I think of Brian’s multiverses. “Even if Thane gets your letter…you’re never going to know the answers.”
“That doesn’t mean I can’t wonder,” Win says.
“It also doesn’t mean that this life wasn’t the best one. The one you were supposed to have.”
“Do you believe that?” she asks, putting down her brush. “That I deserve cancer?”

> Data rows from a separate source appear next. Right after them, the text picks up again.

Lemma bulk_take_ok fuel : forall po p h c H T items ps others n,
  core po p h c H T items ps others -> H < T -> 0 <= n -> H + n <= T -> T - H < 2 ^ 63 ->
  (H mod 32 + n) / 32 < Z.of_nat fuel ->
  exists po' p' ps',
    bulk_take fuel h (u64 (H + n)) (u64 H) (Z.of_nat (position h ((T + 31) / 32) (H / 32))) po p =
      Done (take (Z.to_nat n) items, po', p') /\
    core po' p' h c (H + n) T (drop (Z.to_nat n) items) ps' others /\ same_data p p' /\
    keeps others po po' /\ po_mallocs po' = po_mallocs po.
Proof.
  induction fuel as [|fuel IH]; intros po p h c H T items ps others n Hco HT Hn HnT Hb Hf.
  { pose proof (Z.mod_pos_bound H 32); pose proof (Z.div_pos (H mod 32 + n) 32); lia. }
  pose proof (co_len _ _ _ _ _ _ _ _ _ Hco) as Hlen; pose proof (Z.mod_pos_bound H 32 ltac:(lia)) as Hm.
  set (k := share H n); assert (0 <= k <= n /\ H mod 32 + k <= 32) as [Hk Hk32] by (unfold k, share; lia).
  cbn [bulk_take]; rewrite stop_index_share by lia; fold k.
  destruct (take_turn po p h c H T items ps others k Hco HT) as (po1 & p1 & ps1 & -> & Hco1 & Hsd1 & Hk1 & Hml1);
    [lia..|].
  destruct (decide (k = n)) as [Hkn|Hkn].
  { rewrite Hkn, Z.eqb_refl; rewrite Hkn in *; exists po1, p1, ps1; by split_all. }
  destruct (Z.eqb_spec (u64 (H + k)) (u64 (H + n))) as [E|_].
  { replace (H + n) with (H + k + (n - k)) in E by lia; apply u64_neq in E; [done|lia]. }
  assert (H mod 32 + k = 32) as E32 by (unfold k, share in *; lia).
  pose proof (div_add_block H k ltac:(lia) ltac:(lia)) as Hdiv; rewrite E32, Z.eqb_refl in Hdiv.
  pose proof (mod_add_block H k ltac:(lia) ltac:(lia)) as Hmod; rewrite E32, Z.eqb_refl in Hmod.
  pose proof (co_index _ _ _ _ _ _ _ _ _ Hco1) as Hio1; pose proof (io_ring _ _ _ _ _ _ Hio1) as Hr1.
  assert (ring h (Z.of_nat (position h ((T + 31) / 32) (H / 32)) + 1) =
          Z.of_nat (position h ((T + 31) / 32) ((H + k) / 32))) as ->.
  { pose proof (ring_pow _ _ _ Hr1); destruct Hr1; rewrite (ring_mod h c) by (done || lia).
    unfold position; rewrite ro_capacity, Hdiv.
    pose proof (Z.mod_pos_bound (bih_tail h + (H / 32 - (T + 31) / 32 + 1)) (2 ^ c)).
    pose proof (Z.mod_pos_bound (bih_tail h + (H / 32 + 1 - (T + 31) / 32 + 1)) (2 ^ c)).
    rewrite !Z2Nat.id by lia; rewrite Z.add_mod_idemp_l by lia; f_equal; lia. }
  replace (H + n) with (H + k + (n - k)) by lia.
  destruct (IH po1 p1 h c (H + k) T (drop (Z.to_nat k) items) ps1 others (n - k) Hco1)
    as (po2 & p2 & ps2 & -> & Hco2 & Hsd2 & Hk2 & Hml2); try lia.
  { rewrite Hmod, Z.add_0_l; replace (H mod 32 + n) with (n - k + 1 * 32) in Hf by lia.
    rewrite Z.div_add in Hf by lia; lia. }
  rewrite bind_Done, drop_drop in *; exists po2, p2, ps2; split; [|split; [|split; [|split]]].
  - rewrite take_take_drop; do 4 f_equal; lia.
  - replace (Z.to_nat k + Z.to_nat (n - k))%nat with (Z.to_nat n) in Hco2 by lia; done.
  - by eapply same_data_trans.
  - intros r Hr; rewrite Hk2, Hk1; done.
  - congruence.
Qed.

Lemma clt_0 d : 0 <= d < 2 ^ 63 -> circular_less_than 0 d = (0 <? d).
Proof.
  intros Hd; rewrite <- (wrap_small 64 0), <- (wrap_small 64 d) at 1 by (unfold in_u; lia).
  apply clt_u64; lia.
Qed.
(** A block has been entered and chained: the allocation is one block further. *)
Lemma grow_step po p po1 p1 H T items ps qs others startBlock first q b h c free :
  growing po p H T items ps qs others startBlock first -> keeps (ps ++ qs) po po1 -> same_data p p1 ->
  index_ok p1 h c (H / 32) ((T + 31) / 32 + Z.of_nat (length qs) + 1) ((ps ++ qs) ++ [q]) ->
  pool_inv po1 free (q :: (ps ++ qs) ++ others) -> po_blocks po1 !! q = Some b ->
  b_elementsCompletelyDequeued b = 0 -> 32 * ((T + 31) / 32 + Z.of_nat (length qs) + 1) - H < 2 ^ 63 ->
  exists po2, link_block (u64 T) first q po1 p1 = Done po2 /\ keeps others po1 po2 /\
    po_mallocs po2 = po_mallocs po1 /\
    growing po2 (set_tailBlock q p1) H T items ps (qs ++ [q]) others startBlock
      (if first =? 0 then q else first).
Proof.
  intros Hg Hk Hsd Hio Hp Hb Hz Hbd; pose proof Hg as [Hle _ _ (free0 & Hp0) _ Hpl _ _ Hfi].
  assert (pool_inv po1 free (((ps ++ qs) ++ [q]) ++ others)) as Hp1.
  { eapply pool_inv_perm; [|done]; rewrite <- (app_assoc (ps ++ qs)); apply Permutation_middle. }
  pose proof (same_data_counts _ _ Hsd) as [_ Htb1].
  destruct (link_block_ok po p po1 p1 H T items ps qs others startBlock first q b free)
    as (po2 & Hl & Hk2 & Hm2 & Hp2 & Hd2 & head2 & Hs2); try done.
  exists po2; split_all; try done.
  pose proof (used_nonzero _ _ _ _ Hp0) as Hne; apply Forall_app in Hne as [_ Hne].
  split; rewrite ?app_assoc, ?length_app; cbn [length]; try done.
  - exists h, c; apply (index_ok_ext p1); [done..|].
    by replace ((T + 31) / 32 + Z.of_nat (length qs + 1)) with ((T + 31) / 32 + Z.of_nat (length qs) + 1) by lia.
  - lia.
  - by exists free.
  - exists head2, 0; by rewrite <- app_assoc.
  - by rewrite app_comm_cons, last_snoc.
  - rewrite Hfi, hd_error_zero by done; by destruct qs.
Qed.

(** What allocating [n] more blocks after [qs] comes to: all of them, or as before. *)
Definition allocated canAlloc (H T : Z) items ps others (startBlock : Z) qs n po p
    (r : option (Z * Z)) po' p' : Prop :=
  same_counts p p' /\ keeps others po po' /\ (po_mallocs po = [] -> po_mallocs po' = []) /\
  match r with
  | Some (first', last') => exists qs', length qs' = n /\
      growing po' p' H T items ps (qs ++ qs') others startBlock first' /\ last' = ip_tailBlock p'
  | None => (exists h c, index_ok p' h c (H / 32) ((T + 31) / 32) ps) /\
      (exists free, pool_inv po' free (ps ++ others)) /\ data_ok po' H T items ps /\
      ip_tailBlock p' = startBlock /\
      (2 ^ 63 <= 32 * ((T + 31) / 32 + Z.of_nat (length qs + n)) - H \/
       canAlloc = false \/ po_mallocs po <> [])
  end.

Lemma allocated_none canAlloc H T items ps others startBlock first total qs n po p po1 p1 :
  growing po1 p1 H T items ps qs others startBlock first -> (length qs < total)%nat ->
  same_counts p p1 -> keeps others po po1 -> (po_mallocs po = [] -> po_mallocs po1 = []) ->
  2 ^ 63 <= 32 * ((T + 31) / 32 + Z.of_nat (length qs + n)) - H \/ canAlloc = false \/ po_mallocs po <> [] ->
  exists po' p', revert_bulk total (u64 T) startBlock first po1 p1 = Done (po', p') /\
    allocated canAlloc H T items ps others startBlock qs n po p None po' p'.
Proof.
  intros Hg Ht Hsc Hk Hm Hwhy; destruct (revert_bulk_ok po1 p1 H T items ps qs others startBlock first total Hg Ht)
    as (po' & p' & h' & c' & -> & Hio' & Hp' & Hd' & Hsc' & Htb' & Hk' & Hm').
  exists po', p'; split; [done|]; unfold allocated; split; [by eapply same_counts_trans|].
  split; [intros r Hr; rewrite Hk' by done; by apply Hk|]; split; [by rewrite Hm'|].
  split; [by exists h', c'|]; split; [done|]; by split_all.
Qed.

Lemma allocated_more canAlloc H T items ps others startBlock qs n q po p po1 p1 r po' p' :
  same_counts p p1 -> keeps others po po1 -> (po_mallocs po = [] -> po_mallocs po1 = []) ->
  allocated canAlloc H T items ps others startBlock (qs ++ [q]) n po1 p1 r po' p' ->
  allocated canAlloc H T items ps others startBlock qs (S n) po p r po' p'.
Proof.
  intros Hsc Hk Hm (Hsc' & Hk' & Hm' & Hr); split; [by eapply same_counts_trans|].
  split; [intros b Hb; rewrite Hk' by done; by apply Hk|]; split; [auto|]; destruct r as [[first' last']|].
  - destruct Hr as (qs' & Hl & Hg & ->); exists (q :: qs'); cbn [length]; split; [lia|]; by rewrite <- app_assoc in Hg.
  - destruct Hr as (? & ? & ? & ? & Hwhy); do 4 (split; [done|]); rewrite length_app in Hwhy; cbn [length] in Hwhy.
    replace (length qs + 1 + n)%nat with (length qs + S n)%nat in Hwhy by lia.
    destruct Hwhy as [|[|Hne]]; [by left|by right; left|right; right; auto].
Qed.

(** The loop that allocates them. *)
Lemma bulk_allocate_ok canAlloc H T items ps others startBlock total n : forall fuel qs po p first,
  growing po p H T items ps qs others startBlock first ->
  ip_headIndex p = u64 H -> (n <= fuel)%nat -> (length qs + n < total)%nat -> 32 * Z.of_nat n < 2 ^ 64 ->
  exists r po' p', bulk_allocate junk total fuel canAlloc (u64 T) startBlock (32 * Z.of_nat n)
      (u64 (32 * ((T + 31) / 32 + Z.of_nat (length qs) - 1))) first (ip_tailBlock p) po p = Done (r, po', p') /\
    allocated canAlloc H T items ps others startBlock qs n po p r po' p'.
Proof.
  induction n as [|n IH]; intros fuel qs po p first Hg Hh Hf Ht Hn.
  { destruct fuel; cbn; (eexists _, po, p; split; [reflexivity|]; do 3 (split; [done|]);
      exists []; rewrite app_nil_r; by split_all). }
  destruct fuel as [|fuel]; [lia|]; cbn [bulk_allocate].
  destruct (Z.eqb_spec (32 * Z.of_nat (S n)) 0); [lia|]; change BLOCK_SIZE with 32.
  rewrite (wrap_small 64 (32 * Z.of_nat (S n) - 32)) by (unfold in_u; lia).
  replace (32 * Z.of_nat (S n) - 32) with (32 * Z.of_nat n) by lia; rewrite u64_add.
  pose proof Hg as [Hle (h & c & Hio) Hb (free & Hp) Hd _ _ _ _].
  set (k := (T + 31) / 32 + Z.of_nat (length qs)) in *.
  replace (32 * (k - 1) + 32) with (32 * k) by lia; rewrite Hh.
  assert (H <= 32 * k) as Hk by (pose proof (Z.div_mod (T + 31) 32); pose proof (Z.mod_pos_bound (T + 31) 32); lia).
  rewrite clt_u64 by lia; destruct (Z.ltb_spec (32 * k) H); [lia|]; cbn [negb check]; rewrite bind_Done, full_spec by lia.
  pose proof (Z.div_mod H 32); pose proof (Z.mod_pos_bound H 32).
  destruct (Z.leb_spec (2 ^ 63) (32 * k + 32 - H)) as [Hfull|Hroom].
  { rewrite bind_Done; destruct (allocated_none canAlloc H T items ps others startBlock first total qs (S n) po p po p Hg)
      as (po' & p' & -> & Ha); [lia|done|done|done|left; lia|]; rewrite bind_Done; by exists None, po', p'. }
  destruct (start_block_ok junk canAlloc po p h c (H / 32) k (ps ++ qs) others free Hio Hp)
    as (r & po1 & p1 & -> & Hsd & Hk1 & Hml & Hst).
  { intros Hfull; pose proof (io_ring _ _ _ _ _ _ Hio) as []; apply (Z.pow_le_mono_r_iff 2); lia. }
  rewrite bind_Done; pose proof (same_data_counts _ _ Hsd) as [Hsc1 _].
  assert (keeps others po po1) as Hko by (intros r' Hr'; apply Hk1; set_solver).
  assert (keeps (ps ++ qs) po po1) as Hkq by (intros r' Hr'; apply Hk1; set_solver).
  destruct r as [q|]; destruct Hst as ((h' & c' & Hio') & (free' & Hp') & Hst).
  - destruct Hst as (b0 & Hb0 & Hz0); destruct (grow_step po p po1 p1 H T items ps qs others startBlock first q b0 h' c' free')
      as (po2 & -> & Hk2 & Hm2 & Hg2); try done; [lia|].
    rewrite bind_Done; destruct (IH fuel (qs ++ [q]) po2 (set_tailBlock q p1) (if first =? 0 then q else first))
      as (r & po' & p' & Hrun & Ha); rewrite ?length_app; cbn [length]; [done|cbn; by destruct Hsc1 as (_ & -> & _)|lia..|].
    rewrite length_app in Hrun; cbn [length ip_tailBlock set_tailBlock] in Hrun.
    replace (32 * ((T + 31) / 32 + Z.of_nat (length qs + 1) - 1)) with (32 * k) in Hrun by lia.
    exists r, po', p'; split; [exact Hrun|]; eapply allocated_more; [| | |exact Ha]; [done| |intros E; rewrite Hm2; auto].
    intros r' Hr'; rewrite Hk2 by done; by apply Hko.
  - destruct (allocated_none canAlloc H T items ps others startBlock first total qs (S n) po p po1 p1)
      as (po' & p' & -> & Ha); [by eapply growing_keeps|lia|done|done|auto|right; destruct canAlloc; [right; auto|by left]|].
    rewrite bind_Done; by exists None, po', p'.
Qed.

(** ** Filling the blocks *)

Lemma store_store q b b' po : store q b' (store q b po) = store q b' po.
Proof. unfold store, set_blocks; cbn; by rewrite insert_insert_eq. Qed.
Lemma store_same q b po : po_blocks po !! q = Some b -> store q b po = po.
Proof. intros Hb; unfold store, set_blocks; rewrite insert_id by done; by destruct po. Qed.

(** What writing elements leaves alone in a block. *)
Definition same_links (b b' : block A) : Prop :=
  b_next b' = b_next b /\ same_owner b b'.

Lemma fill_block_ok H ps m q k : forall fuel C items xs b po,
  data_ok po H C items ps -> NoDup ps -> C - H = Z.of_nat (length items) -> H <= C ->
  ps !! m = Some q -> C / 32 = H / 32 + Z.of_nat m -> po_blocks po !! q = Some b ->
  (k <= fuel)%nat -> (k <= length xs)%nat -> C mod 32 + Z.of_nat k <= 32 ->
  exists b', fill_block fuel (u64 (C + Z.of_nat k)) (u64 C) xs b = Done (u64 (C + Z.of_nat k), drop k xs, b') /\
    data_ok (store q b' po) H (C + Z.of_nat k) (items ++ take k xs) ps /\ same_links b b'.
Proof.
  induction k as [|k IH]; intros fuel C items xs b po Hd Hn Hlen Hle Hq HC Hb Hf Hx Hm.
  { exists b; rewrite Z.add_0_r, app_nil_r, store_same by done; split; [|by split].
    destruct fuel; cbn; by rewrite Z.eqb_refl. }
  pose proof (Z.mod_pos_bound C 32); destruct fuel as [|fuel]; [lia|]; cbn [fill_block].
  destruct (Z.eqb_spec (u64 C) (u64 (C + Z.of_nat (S k)))) as [E|_].
  { by apply u64_neq in E; [|lia]. }
  destruct xs as [|x xs]; [cbn in Hx; lia|]; rewrite u64_add, slot_u64.
  pose proof (data_write po H C items ps x m q b Hd Hn Hlen Hle Hq HC Hb) as Hd1.
  set (b1 := set_b_elements _ b) in *.
  destruct (decide (k = O)) as [->|Hk].
  { exists b1; split; [|by split]; destruct fuel; cbn; by rewrite Z.eqb_refl. }
  pose proof (div_add_block C 1); pose proof (mod_add_block C 1).
  destruct (Z.eqb_spec (C mod 32 + 1) 32); [lia|].
  destruct (IH fuel (C + 1) (items ++ [x]) xs b1 (store q b1 po)) as (b' & Hrun & Hd' & Hl'); try done.
  - rewrite length_app; cbn [length]; lia.
  - lia.
  - lia.
  - cbn; by rewrite lookup_insert_eq.
  - lia.
  - cbn in Hx; lia.
  - lia.
  - replace (C + 1 + Z.of_nat k) with (C + Z.of_nat (S k)) in * by lia.
    exists b'; split; [exact Hrun|]; rewrite store_store, <- app_assoc in Hd'; by split.
Qed.

(** One turn of the loop: as many elements as the block still takes. *)
Lemma fill_turn H ps others m q C items xs po free k b :
  data_ok po H C items ps -> C - H = Z.of_nat (length items) -> ps !! m = Some q ->
  C / 32 = H / 32 + Z.of_nat m -> pool_inv po free (ps ++ others) -> po_blocks po !! q = Some b ->
  (0 < k <= length xs)%nat -> C mod 32 + Z.of_nat k <= 32 ->
  exists b', (if u64 C =? u64 (C + Z.of_nat k) then mret (u64 C, xs, po)
              else b ← load po q;
                   '(cur, xs, b) ← fill_block (Z.to_nat BLOCK_SIZE) (u64 (C + Z.of_nat k)) (u64 C) xs b;
                   mret (cur, xs, store q b po)) = Done (u64 (C + Z.of_nat k), drop k xs, store q b' po) /\
    data_ok (store q b' po) H (C + Z.of_nat k) (items ++ take k xs) ps /\
    pool_inv (store q b' po) free (ps ++ others) /\ keeps others po (store q b' po) /\ b_next b' = b_next b.
Proof.
  intros Hd Hlen Hq HC Hp Hb Hk Hm; pose proof (Z.mod_pos_bound C 32).
  assert (q ∈ ps) as Hqin by (by eapply list_elem_of_lookup_2).
  destruct (fill_block_ok H ps m q k (Z.to_nat BLOCK_SIZE) C items xs b po) as (b' & Hrun & Hd' & Hnx & Hrf);
    try done; [by eapply pool_nodup|lia|change BLOCK_SIZE with 32; lia|lia|].
  destruct (Z.eqb_spec (u64 C) (u64 (C + Z.of_nat k))) as [E|_]; [by apply u64_neq in E; [|lia]|].
  exists b'; unfold load; rewrite Hb; cbn [deref]; rewrite bind_Done, Hrun, bind_Done.
  split_all; try done.
  - eapply pool_inv_store; [apply elem_of_app; by left|exact Hb|exact Hrf|done].
  - intros r Hr; cbn; apply lookup_insert_ne; intros ->; exact (pool_disjoint _ _ _ _ _ Hp Hqin Hr).
Qed.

“That’s not what I’m saying—”
“I don’t think I do,” Win continues. “I don’t think anyone does. I think life is a roll of a die. I got a one, I could have gotten a six. It is what it is. But it isn’t destiny. It isn’t determined by three old witches snipping a thread at the minute you’re born. Not cancer, not my profession, not even who I love. The real question is whether I’d still be sitting here, dying, if I’d made different choices.” She looks at me. “Do you think that no matter what, everything you’ve done in
the past, every decision you’ve made, would still have led you to this room, this discussion, this moment?”
“Yes,” I say. “Probably.”
Win laughs. “Those are two different answers. Besides, I can prove I’m right.”
“How?”
“Close your eyes. Now picture the person you thought you’d wind up with.”
I can see him as if he’s standing in front of me. Drinking from a water bottle, his head tipped back, his throat working. His smile, when he catches me staring.
“You can ask that of anyone, and they always have someone in mind. Always. And here’s the thing, Dawn—it’s rarely the person they’re going home to that night.”
I imagine our legs tangled in the cooling sand, his hand a star on the small of my back.
Win raises her brows. “I knew it. Who is he?”
“Someone I knew in grad school,” I say softly.
“You aren’t in touch?”
“No.”
“But you still think about him.” A statement, not a question.
“Not very often,” I tell Win. “Not until you told me about Thane.”
She smiles. “Well, well, well. Methinks the doula doth protest too much.”
“I’m happily married,” I remind her.
“So am I.” She starts to paint again. “So…why did it end?”
“I don’t remember.”
“Yeah, right,” Win says. “You could probably tell me in excruciating detail the last conversation you two had.” She dips her brush into the blue, and then into the red, and makes a small purple heart on her palette. A medal for courage.
“Why did you wait so long to find Thane, if you never stopped loving him?”
“Because I also never stopped loving Felix,” Win says simply. “And women don’t get to have midlife crises where they run off to find themselves.”